REQUIRED WORK: Once you reach the line that contains "claimable t a", retype it and each later line exactly as written, stopping only at the end of the listing.
──────── GIVEN RECORDS
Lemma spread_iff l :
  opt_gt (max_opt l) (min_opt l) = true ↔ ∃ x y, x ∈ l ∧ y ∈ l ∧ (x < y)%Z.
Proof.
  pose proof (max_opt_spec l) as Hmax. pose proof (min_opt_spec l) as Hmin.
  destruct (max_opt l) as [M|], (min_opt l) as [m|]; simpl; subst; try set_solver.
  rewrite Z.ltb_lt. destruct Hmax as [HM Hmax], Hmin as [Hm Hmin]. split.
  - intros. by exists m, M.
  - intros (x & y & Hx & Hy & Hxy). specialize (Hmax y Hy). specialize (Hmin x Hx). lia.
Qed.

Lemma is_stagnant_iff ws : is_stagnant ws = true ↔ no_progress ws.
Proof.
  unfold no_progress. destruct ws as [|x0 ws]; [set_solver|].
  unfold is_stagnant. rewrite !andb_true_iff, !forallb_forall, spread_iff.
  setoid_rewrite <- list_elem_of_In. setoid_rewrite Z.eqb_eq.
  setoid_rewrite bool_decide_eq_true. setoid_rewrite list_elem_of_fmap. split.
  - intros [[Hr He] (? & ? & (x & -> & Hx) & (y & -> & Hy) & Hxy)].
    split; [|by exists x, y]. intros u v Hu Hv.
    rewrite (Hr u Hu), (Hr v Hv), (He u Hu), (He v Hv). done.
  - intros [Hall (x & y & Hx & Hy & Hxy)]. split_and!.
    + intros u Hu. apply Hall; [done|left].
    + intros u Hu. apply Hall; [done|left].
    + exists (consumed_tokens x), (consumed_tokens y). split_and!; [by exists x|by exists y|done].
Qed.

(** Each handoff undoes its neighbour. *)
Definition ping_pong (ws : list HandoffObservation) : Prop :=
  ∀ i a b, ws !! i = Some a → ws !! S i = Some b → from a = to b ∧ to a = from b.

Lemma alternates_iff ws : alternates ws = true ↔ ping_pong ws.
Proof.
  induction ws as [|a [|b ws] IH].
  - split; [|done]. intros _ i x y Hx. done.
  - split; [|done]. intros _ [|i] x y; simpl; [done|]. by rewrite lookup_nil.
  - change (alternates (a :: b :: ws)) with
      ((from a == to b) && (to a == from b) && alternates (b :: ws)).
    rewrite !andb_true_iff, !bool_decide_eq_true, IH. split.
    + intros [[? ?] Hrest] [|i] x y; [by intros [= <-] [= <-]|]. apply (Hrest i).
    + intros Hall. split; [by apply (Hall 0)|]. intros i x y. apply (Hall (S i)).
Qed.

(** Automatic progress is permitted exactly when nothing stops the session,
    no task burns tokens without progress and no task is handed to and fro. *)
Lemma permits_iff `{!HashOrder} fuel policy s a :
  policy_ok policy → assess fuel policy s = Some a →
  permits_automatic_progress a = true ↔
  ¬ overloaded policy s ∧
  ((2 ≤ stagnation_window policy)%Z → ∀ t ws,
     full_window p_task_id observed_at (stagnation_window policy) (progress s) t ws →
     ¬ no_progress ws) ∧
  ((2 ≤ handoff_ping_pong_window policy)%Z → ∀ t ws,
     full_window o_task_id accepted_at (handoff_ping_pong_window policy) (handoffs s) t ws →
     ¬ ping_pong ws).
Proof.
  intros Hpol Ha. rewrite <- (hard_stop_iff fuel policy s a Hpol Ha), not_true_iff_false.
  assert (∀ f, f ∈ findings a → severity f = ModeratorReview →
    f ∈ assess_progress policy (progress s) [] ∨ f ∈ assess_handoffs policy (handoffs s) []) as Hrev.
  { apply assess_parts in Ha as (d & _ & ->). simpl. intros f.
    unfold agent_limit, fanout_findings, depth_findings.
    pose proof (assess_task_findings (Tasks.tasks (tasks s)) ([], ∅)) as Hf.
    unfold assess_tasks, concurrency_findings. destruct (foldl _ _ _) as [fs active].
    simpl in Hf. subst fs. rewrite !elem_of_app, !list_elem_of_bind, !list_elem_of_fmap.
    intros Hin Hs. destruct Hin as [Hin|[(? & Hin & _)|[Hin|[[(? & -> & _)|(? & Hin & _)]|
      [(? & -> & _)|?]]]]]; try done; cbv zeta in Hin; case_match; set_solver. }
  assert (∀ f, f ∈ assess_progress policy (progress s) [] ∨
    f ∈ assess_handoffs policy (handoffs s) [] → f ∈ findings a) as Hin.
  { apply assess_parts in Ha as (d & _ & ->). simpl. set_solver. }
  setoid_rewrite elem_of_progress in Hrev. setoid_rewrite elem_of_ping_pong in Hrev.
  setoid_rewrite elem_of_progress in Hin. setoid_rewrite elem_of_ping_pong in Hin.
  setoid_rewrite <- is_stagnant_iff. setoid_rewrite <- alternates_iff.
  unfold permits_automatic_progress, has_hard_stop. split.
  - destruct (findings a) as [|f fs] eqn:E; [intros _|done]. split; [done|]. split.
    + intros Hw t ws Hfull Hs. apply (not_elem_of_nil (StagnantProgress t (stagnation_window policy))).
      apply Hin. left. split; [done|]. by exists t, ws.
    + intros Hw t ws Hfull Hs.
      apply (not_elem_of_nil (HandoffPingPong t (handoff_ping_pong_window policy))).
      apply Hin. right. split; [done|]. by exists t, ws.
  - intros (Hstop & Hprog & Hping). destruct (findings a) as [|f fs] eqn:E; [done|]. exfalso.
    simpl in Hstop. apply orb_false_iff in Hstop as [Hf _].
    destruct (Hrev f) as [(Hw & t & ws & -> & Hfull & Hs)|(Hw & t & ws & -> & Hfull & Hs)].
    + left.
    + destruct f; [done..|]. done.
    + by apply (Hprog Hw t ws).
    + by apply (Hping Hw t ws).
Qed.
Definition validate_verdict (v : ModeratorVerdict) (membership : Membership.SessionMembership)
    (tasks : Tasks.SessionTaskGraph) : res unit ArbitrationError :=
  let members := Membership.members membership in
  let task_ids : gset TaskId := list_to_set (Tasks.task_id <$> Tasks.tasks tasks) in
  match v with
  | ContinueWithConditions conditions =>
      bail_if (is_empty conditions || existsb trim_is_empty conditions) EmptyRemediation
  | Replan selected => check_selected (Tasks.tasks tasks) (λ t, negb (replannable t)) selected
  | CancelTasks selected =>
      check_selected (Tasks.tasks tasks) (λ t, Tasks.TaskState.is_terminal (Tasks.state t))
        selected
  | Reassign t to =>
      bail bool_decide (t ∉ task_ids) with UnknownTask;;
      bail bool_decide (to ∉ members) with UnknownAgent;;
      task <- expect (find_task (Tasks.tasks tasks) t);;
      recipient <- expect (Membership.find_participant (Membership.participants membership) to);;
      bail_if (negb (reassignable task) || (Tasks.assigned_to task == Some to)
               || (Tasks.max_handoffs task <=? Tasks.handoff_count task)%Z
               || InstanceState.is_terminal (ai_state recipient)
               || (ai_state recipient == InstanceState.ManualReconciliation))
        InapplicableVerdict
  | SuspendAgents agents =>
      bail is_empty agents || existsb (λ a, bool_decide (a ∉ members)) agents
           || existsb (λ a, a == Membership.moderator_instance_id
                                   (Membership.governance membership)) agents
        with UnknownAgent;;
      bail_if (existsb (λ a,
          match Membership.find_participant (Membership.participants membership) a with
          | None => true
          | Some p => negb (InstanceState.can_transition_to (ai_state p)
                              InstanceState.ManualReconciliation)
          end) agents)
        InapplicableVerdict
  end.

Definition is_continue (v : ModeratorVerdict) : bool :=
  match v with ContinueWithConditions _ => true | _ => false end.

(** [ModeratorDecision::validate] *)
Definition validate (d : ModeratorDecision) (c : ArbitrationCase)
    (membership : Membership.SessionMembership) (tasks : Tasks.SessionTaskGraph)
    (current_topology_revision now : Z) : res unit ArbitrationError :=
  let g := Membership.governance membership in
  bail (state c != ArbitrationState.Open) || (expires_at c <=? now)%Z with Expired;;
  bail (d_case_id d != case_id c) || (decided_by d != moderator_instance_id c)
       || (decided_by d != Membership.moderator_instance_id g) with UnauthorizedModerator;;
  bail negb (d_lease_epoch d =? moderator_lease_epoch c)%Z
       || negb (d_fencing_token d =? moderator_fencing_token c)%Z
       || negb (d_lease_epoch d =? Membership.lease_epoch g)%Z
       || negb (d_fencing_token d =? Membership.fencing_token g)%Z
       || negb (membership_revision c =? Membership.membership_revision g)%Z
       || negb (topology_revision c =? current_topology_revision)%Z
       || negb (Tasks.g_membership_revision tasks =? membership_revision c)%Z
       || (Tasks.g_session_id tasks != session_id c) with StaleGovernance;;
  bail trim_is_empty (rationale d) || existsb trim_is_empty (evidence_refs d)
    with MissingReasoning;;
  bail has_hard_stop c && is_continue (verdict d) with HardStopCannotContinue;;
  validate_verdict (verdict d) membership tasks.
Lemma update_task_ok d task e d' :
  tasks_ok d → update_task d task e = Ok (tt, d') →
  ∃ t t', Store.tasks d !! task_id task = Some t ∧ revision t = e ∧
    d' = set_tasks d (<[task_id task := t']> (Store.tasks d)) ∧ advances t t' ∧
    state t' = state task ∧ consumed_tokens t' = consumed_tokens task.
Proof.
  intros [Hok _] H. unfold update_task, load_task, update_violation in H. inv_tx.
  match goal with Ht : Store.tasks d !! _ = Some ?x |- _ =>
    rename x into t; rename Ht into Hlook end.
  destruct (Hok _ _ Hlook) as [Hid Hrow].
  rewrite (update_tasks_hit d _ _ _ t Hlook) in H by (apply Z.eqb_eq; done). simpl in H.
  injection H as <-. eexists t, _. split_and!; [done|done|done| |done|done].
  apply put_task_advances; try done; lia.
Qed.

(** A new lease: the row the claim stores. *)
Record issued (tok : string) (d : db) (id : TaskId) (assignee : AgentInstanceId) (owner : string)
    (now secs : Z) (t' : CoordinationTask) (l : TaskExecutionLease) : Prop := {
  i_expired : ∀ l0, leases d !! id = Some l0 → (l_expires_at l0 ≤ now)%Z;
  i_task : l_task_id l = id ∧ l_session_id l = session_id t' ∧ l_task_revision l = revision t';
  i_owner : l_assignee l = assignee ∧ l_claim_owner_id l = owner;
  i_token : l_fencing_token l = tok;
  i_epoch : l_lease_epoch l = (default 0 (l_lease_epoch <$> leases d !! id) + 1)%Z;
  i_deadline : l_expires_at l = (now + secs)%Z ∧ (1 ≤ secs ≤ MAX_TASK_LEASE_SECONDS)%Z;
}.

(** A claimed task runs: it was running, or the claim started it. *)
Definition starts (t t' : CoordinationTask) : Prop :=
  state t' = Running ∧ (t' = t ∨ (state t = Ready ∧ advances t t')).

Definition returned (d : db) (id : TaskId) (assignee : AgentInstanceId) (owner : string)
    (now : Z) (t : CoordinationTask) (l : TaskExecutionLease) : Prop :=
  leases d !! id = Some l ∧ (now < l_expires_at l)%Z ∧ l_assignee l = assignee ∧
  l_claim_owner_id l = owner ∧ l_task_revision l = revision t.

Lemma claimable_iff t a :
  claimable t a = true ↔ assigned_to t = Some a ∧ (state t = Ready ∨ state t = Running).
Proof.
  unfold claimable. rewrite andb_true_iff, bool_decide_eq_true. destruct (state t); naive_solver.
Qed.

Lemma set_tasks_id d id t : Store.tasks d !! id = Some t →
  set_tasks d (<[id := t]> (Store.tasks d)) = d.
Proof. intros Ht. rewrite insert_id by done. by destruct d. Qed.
────────────────
TASK RESPONSE:
  claimable t a = true ↔ assigned_to t = Some a ∧ (state t = Ready ∨ state t = Running).
Proof.
  unfold claimable. rewrite andb_true_iff, bool_decide_eq_true. destruct (state t); naive_solver.
Qed.

Lemma set_tasks_id d id t : Store.tasks d !! id = Some t →
  set_tasks d (<[id := t]> (Store.tasks d)) = d.
Proof. intros Ht. rewrite insert_id by done. by destruct d. Qed.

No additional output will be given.